## Task objective
Scan the entries below for the word "DataFrame" and copy every line where it turns up.

Stored items from a collection
*** Block opens ***
(** * dsd.py: the monthly sales dashboard, its normalisation and its KPIs

    A shallow embedding of [src/dsd.py].  The script reads a CSV into a pandas
    DataFrame, renames and coerces its columns ([normalize_columns]), checks
    the four required columns ([require_columns]), sorts the rows by month and
    derives the KPIs and the four figures.

    Python values are modelled as the script has them: a [str] is a list of
    Unicode code points, a [float] is a binary64 number (Rocq's primitive
    floats), a DataFrame is an ordered list of named, typed columns.  What
    pandas and the Python runtime contribute ([str.strip], [float()], [repr],
    [Series.sum], [sort_values], ...) is modelled by the functions of the
    sections "Python runtime" and "pandas" below. *)

From Stdlib Require Import ZArith NArith List Bool Lia Ascii String.
From Stdlib Require Import Permutation Sorted DecimalPos DecimalN.
From Stdlib Require Import Floats.
Import ListNotations.

Local Open Scope Z_scope.

(** ** Python runtime: strings *)

(** A Python [str]: a sequence of Unicode code points. *)
Definition pystr := list N.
*** Block closes ***
## Task solution
    DataFrame, renames and coerces its columns ([normalize_columns]), checks
    floats), a DataFrame is an ordered list of named, typed columns.  What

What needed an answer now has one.